- Assignment: Give back exactly the lines of the data below, starting with the line that has "Lemma kept_blank : kept 32 = true." and going on through the line that has "Lemma sub_space_runs_aux_shape (text".

[Records drawn from a dataset]

Lemma single_spaced_tail (c : char) (s : str) :
  Shape.single_spaced (c :: s) = true -> Shape.single_spaced s = true.
Proof.
  destruct s as [|c2 s]; [reflexivity|].
  change (Shape.single_spaced (c :: c2 :: s))
    with (negb (Py.isspace c && Py.isspace c2) && Shape.single_spaced (c2 :: s)).
  now intros [_ H]%andb_prop.
Qed.

Lemma single_spaced_app_r (a b : str) :
  Shape.single_spaced (a ++ b) = true -> Shape.single_spaced b = true.
Proof.
  induction a as [|c a IH]; simpl app; [auto|].
  intros Hs. apply IH. now apply single_spaced_tail in Hs.
Qed.

Lemma single_spaced_app_l (a b : str) :
  Shape.single_spaced (a ++ b) = true -> Shape.single_spaced a = true.
Proof.
  induction a as [|c a IH]; [reflexivity|].
  destruct a as [|c2 a]; [reflexivity|].
  change (Shape.single_spaced ((c :: c2 :: a) ++ b))
    with (negb (Py.isspace c && Py.isspace c2) && Shape.single_spaced ((c2 :: a) ++ b)).
  change (Shape.single_spaced (c :: c2 :: a))
    with (negb (Py.isspace c && Py.isspace c2) && Shape.single_spaced (c2 :: a)).
  intros [H1 H2]%andb_prop. rewrite H1. simpl. now apply IH.
Qed.

(** What [single_spaced] says, read on the positions of the string. *)
Lemma single_spaced_spec (s : str) :
  Shape.single_spaced s = true <->
  forall pre a b post, s = pre ++ a :: b :: post ->
                       Py.isspace a && Py.isspace b = false.
Proof.
  split.
  - intros Hs pre a b post ->.
    apply single_spaced_app_r in Hs.
    change (negb (Py.isspace a && Py.isspace b)
            && Shape.single_spaced (b :: post) = true) in Hs.
    apply andb_prop in Hs as [Hs _]. now apply negb_true_iff in Hs.
  - induction s as [|c s IH]; intros Hs; [reflexivity|].
    destruct s as [|c2 s]; [reflexivity|].
    change (negb (Py.isspace c && Py.isspace c2)
            && Shape.single_spaced (c2 :: s) = true).
    apply andb_true_intro. split.
    + apply negb_true_iff. now apply (Hs [] c c2 s).
    + apply IH. intros pre a b post E.
      apply (Hs (c :: pre) a b post). simpl. now f_equal.
Qed.

End StringFacts.

(** ** The cleaning function *)

Section CleanText.
Context `{UnicodeData}.

Import DocxTextExtractor.

Lemma kept_space (c : char) : Py.isspace c = true -> kept c = true.
Proof.
  intros Hc. unfold kept, Re.space. rewrite Hc.
  now rewrite orb_true_r.
Qed.

Lemma kept_blank : kept 32 = true.
Proof. now apply kept_space. Qed.

(** The first substitution leaves kept characters only. *)
Lemma sub_class_kept (text : str) :
  Forall (fun c => kept c = true) (Re.sub_class (fun c => negb (kept c)) text).
Proof.
  unfold Re.sub_class. apply Forall_forall. intros c Hc.
  apply in_map_iff in Hc as [c0 [E _]].
  destruct (kept c0) eqn:K; simpl in E; subst c; [exact K|exact kept_blank].
Qed.

Lemma sub_class_id (text : str) :
  Forall (fun c => kept c = true) text ->
  Re.sub_class (fun c => negb (kept c)) text = text.
Proof.
  unfold Re.sub_class. induction 1 as [|c t Hc _ IH]; simpl; [reflexivity|].
  now rewrite Hc, IH.
Qed.

(** The second substitution: what it emits is kept, its whitespace is the
    space alone and never twice in a row, and inside a run it does not start
    with whitespace. *)
Lemma sub_space_runs_aux_kept (text : str) (in_run : bool) :
  Forall (fun c => kept c = true) text ->
  Forall (fun c => kept c = true) (Re.sub_space_runs_aux in_run text).
Proof.
  intros Ht. revert in_run.
  induction Ht as [|c t Hc _ IH]; intros in_run; simpl; [constructor|].
  destruct (Re.space c), in_run; auto using kept_blank.
Qed.

Lemma sub_space_runs_aux_shape (text : str) (in_run : bool) :
  Shape.only_blank_spaces (Re.sub_space_runs_aux in_run text)
  /\ Shape.single_spaced (Re.sub_space_runs_aux in_run text) = true
  /\ (in_run = true ->
      Shape.starts_nonspace (Re.sub_space_runs_aux in_run text) = true).
Proof.
  revert in_run. induction text as [|c t IH]; intros in_run.
  - simpl. repeat split; constructor.
  - simpl. unfold Re.space. destruct (Py.isspace c) eqn:Ec.
    + destruct in_run.
      * apply IH.
      * destruct (IH true) as [B [S N]]. specialize (N eq_refl).
        split; [|split; [|discriminate]].
        -- constructor; [reflexivity|exact B].
        -- destruct (Re.sub_space_runs_aux true t) as [|c2 r] eqn:Er;
             [reflexivity|].
           change (negb (Py.isspace 32 && Py.isspace c2)
                   && Shape.single_spaced (c2 :: r) = true).
           simpl in N. apply negb_true_iff in N. rewrite N, S.
           reflexivity.
    + destruct (IH false) as [B [S _]].
      split; [|split].
      * constructor; [congruence|exact B].
      * destruct (Re.sub_space_runs_aux false t) as [|c2 r] eqn:Er;
          [reflexivity|].
        change (negb (Py.isspace c && Py.isspace c2)
                && Shape.single_spaced (c2 :: r) = true).
        now rewrite Ec, S.
      * intros _. simpl. now rewrite Ec.
Qed.

Lemma sub_space_runs_aux_id (text : str) (in_run : bool) :
  Shape.only_blank_spaces text ->
  Shape.single_spaced text = true ->
  (in_run = true -> Shape.starts_nonspace text = true) ->
  Re.sub_space_runs_aux in_run text = text.
Proof.
  intros B. revert in_run.
  induction B as [|c t Bc _ IH]; intros in_run S N; simpl; [reflexivity|].
  unfold Re.space. destruct (Py.isspace c) eqn:Ec.
  - destruct in_run.
    + specialize (N eq_refl). simpl in N. now rewrite Ec in N.
    + rewrite (Bc eq_refl). f_equal. apply IH.
      * now apply single_spaced_tail in S.
      * intros _. destruct t as [|c2 r]; [reflexivity|].
        change (negb (Py.isspace c && Py.isspace c2)
                && Shape.single_spaced (c2 :: r) = true) in S.
        apply andb_prop in S as [S _]. rewrite Ec in S. simpl in S.
        exact S.
  - f_equal. apply IH; [now apply single_spaced_tail in S|discriminate].
Qed.

(** [strip] keeps a stretch of the string, and the stretch has no
    whitespace at either end. *)
Lemma strip_stretch (s : str) :
  exists pre suf, s = pre ++ Py.strip s ++ suf.
Proof.
  destruct (lstrip_suffix s) as [pre [E1 _]].
  destruct (rstrip_prefix (Py.lstrip s)) as [suf [E2 _]].
  exists pre, suf. unfold Py.strip. now rewrite <- E2.
Qed.

Lemma strip_starts_nonspace (s : str) :
  Shape.starts_nonspace (Py.strip s) = true.
Proof.
  destruct (rstrip_prefix (Py.lstrip s)) as [suf [E _]].
  apply (starts_nonspace_prefix _ suf). fold (Py.strip s) in E.
  rewrite <- E. apply lstrip_starts_nonspace.
Qed.

Lemma strip_ends_nonspace (s : str) :
  Shape.starts_nonspace (rev (Py.strip s)) = true.
Proof.
  unfold Py.strip, Py.rstrip. rewrite rev_involutive.
  apply lstrip_starts_nonspace.
Qed.

Lemma strip_id (s : str) :
  Shape.starts_nonspace s = true ->
  Shape.starts_nonspace (rev s) = true ->
  Py.strip s = s.
Proof.
  intros H1 H2. unfold Py.strip. rewrite (lstrip_id s H1).
  now apply rstrip_id.
Qed.

(** The output of [clean_text] is normalized, and [clean_text] leaves a
    normalized string as it is. *)
Lemma clean_text_normalized (text : str) :
  Shape.normalized kept (clean_text text).
Proof.
  unfold clean_text, Re.sub_space_runs.
  set (t1 := Re.sub_class _ text).
  pose proof (sub_space_runs_aux_kept t1 false (sub_class_kept text)) as K.
  destruct (sub_space_runs_aux_shape t1 false) as [B [S _]].
  set (t2 := Re.sub_space_runs_aux false t1) in *.
  destruct (strip_stretch t2) as [pre [suf E]].
  rewrite E in K, B, S.
  unfold Shape.only_blank_spaces in *.
  apply Forall_app in K as [_ K]. apply Forall_app in K as [K _].
  apply Forall_app in B as [_ B]. apply Forall_app in B as [B _].
  apply single_spaced_app_r, single_spaced_app_l in S.
  repeat split; auto using strip_starts_nonspace, strip_ends_nonspace.
Qed.

Lemma clean_text_fixed (s : str) :
  Shape.normalized kept s -> clean_text s = s.
Proof.
  intros [K [B [S [N1 N2]]]]. unfold clean_text, Re.sub_space_runs.
  rewrite (sub_class_id s K).
  rewrite (sub_space_runs_aux_id s false B S) by discriminate.
  now apply strip_id.
Qed.

End CleanText.

Section CleanTextClaims.
Context `{UnicodeData}.

Lemma kept_allowed (c : char) :
  DocxTextExtractor.kept c = true -> Spec.allowed c = true.
Proof.
  unfold DocxTextExtractor.kept, Spec.allowed.
  intros K. apply orb_true_iff in K as [K|K].
  - now rewrite K.
  - apply orb_true_iff. right.
    apply existsb_exists in K as [x [Hin Hx]].
    apply existsb_exists. exists x. split; [|exact Hx].
    simpl in *. tauto.
Qed.

(** C2: for every input string, cleaning a cleaned text gives the cleaned
    text back: [clean_text (clean_text T) = clean_text T]. *)
Theorem clean_text_idempotent (T : str) :
  DocxTextExtractor.clean_text (DocxTextExtractor.clean_text T)
  = DocxTextExtractor.clean_text T.
Proof.
  apply clean_text_fixed, clean_text_normalized.
Qed.

(** C5: for every input string, the cleaned text has allowed characters
    only, never two whitespace characters in a row, and no whitespace at
    its start or at its end. *)
Theorem clean_text_output_shape (T : str) :
  Forall (fun c => Spec.allowed c = true) (DocxTextExtractor.clean_text T)
  /\ (forall pre a b post,
         DocxTextExtractor.clean_text T = pre ++ a :: b :: post ->
         Py.isspace a && Py.isspace b = false)
  /\ (forall c rest,
         DocxTextExtractor.clean_text T = c :: rest -> Py.isspace c = false)
  /\ (forall pre c,
         DocxTextExtractor.clean_text T = pre ++ [c] -> Py.isspace c = false).
Proof.
  destruct (clean_text_normalized T) as [K [_ [S [N1 N2]]]].
  split; [|split; [|split]].
  - eapply Forall_impl; [|exact K]. exact kept_allowed.
  - now apply single_spaced_spec.
  - intros c rest E. rewrite E in N1. simpl in N1.
    now apply negb_true_iff.
  - intros pre c E. rewrite E, rev_app_distr in N2. simpl in N2.
    now apply negb_true_iff.
Qed.

(** A cleaned text holds no newline. *)
Lemma clean_text_no_newline (T : str) :
  ~ In 10 (DocxTextExtractor.clean_text T).
Proof.
  destruct (clean_text_normalized T) as [_ [B _]].
  intros Hin. unfold Shape.only_blank_spaces in B.
  rewrite Forall_forall in B. specialize (B 10 Hin eq_refl). discriminate.
Qed.

(** C10: the cleaning functions of the three scripts return the same text
    on every input. *)
Theorem clean_text_same_in_all_scripts (T : str) :
  DocxTextExtractor.clean_text T = HtmlTextExtractor.clean_text T
  /\ HtmlTextExtractor.clean_text T = PdfTextExtractor.clean_text T.
Proof.
  split.
  - unfold DocxTextExtractor.clean_text, HtmlTextExtractor.clean_text.
    f_equal.
  - unfold HtmlTextExtractor.clean_text, PdfTextExtractor.clean_text.
    f_equal.
Qed.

- Result of this exercise:
Lemma kept_blank : kept 32 = true.
Proof. now apply kept_space. Qed.

(** The first substitution leaves kept characters only. *)
Lemma sub_class_kept (text : str) :
  Forall (fun c => kept c = true) (Re.sub_class (fun c => negb (kept c)) text).
Proof.
  unfold Re.sub_class. apply Forall_forall. intros c Hc.
  apply in_map_iff in Hc as [c0 [E _]].
  destruct (kept c0) eqn:K; simpl in E; subst c; [exact K|exact kept_blank].
Qed.

Lemma sub_class_id (text : str) :
  Forall (fun c => kept c = true) text ->
  Re.sub_class (fun c => negb (kept c)) text = text.
Proof.
  unfold Re.sub_class. induction 1 as [|c t Hc _ IH]; simpl; [reflexivity|].
  now rewrite Hc, IH.
Qed.

(** The second substitution: what it emits is kept, its whitespace is the
    space alone and never twice in a row, and inside a run it does not start
    with whitespace. *)
Lemma sub_space_runs_aux_kept (text : str) (in_run : bool) :
  Forall (fun c => kept c = true) text ->
  Forall (fun c => kept c = true) (Re.sub_space_runs_aux in_run text).
Proof.
  intros Ht. revert in_run.
  induction Ht as [|c t Hc _ IH]; intros in_run; simpl; [constructor|].
  destruct (Re.space c), in_run; auto using kept_blank.
Qed.

Lemma sub_space_runs_aux_shape (text : str) (in_run : bool) :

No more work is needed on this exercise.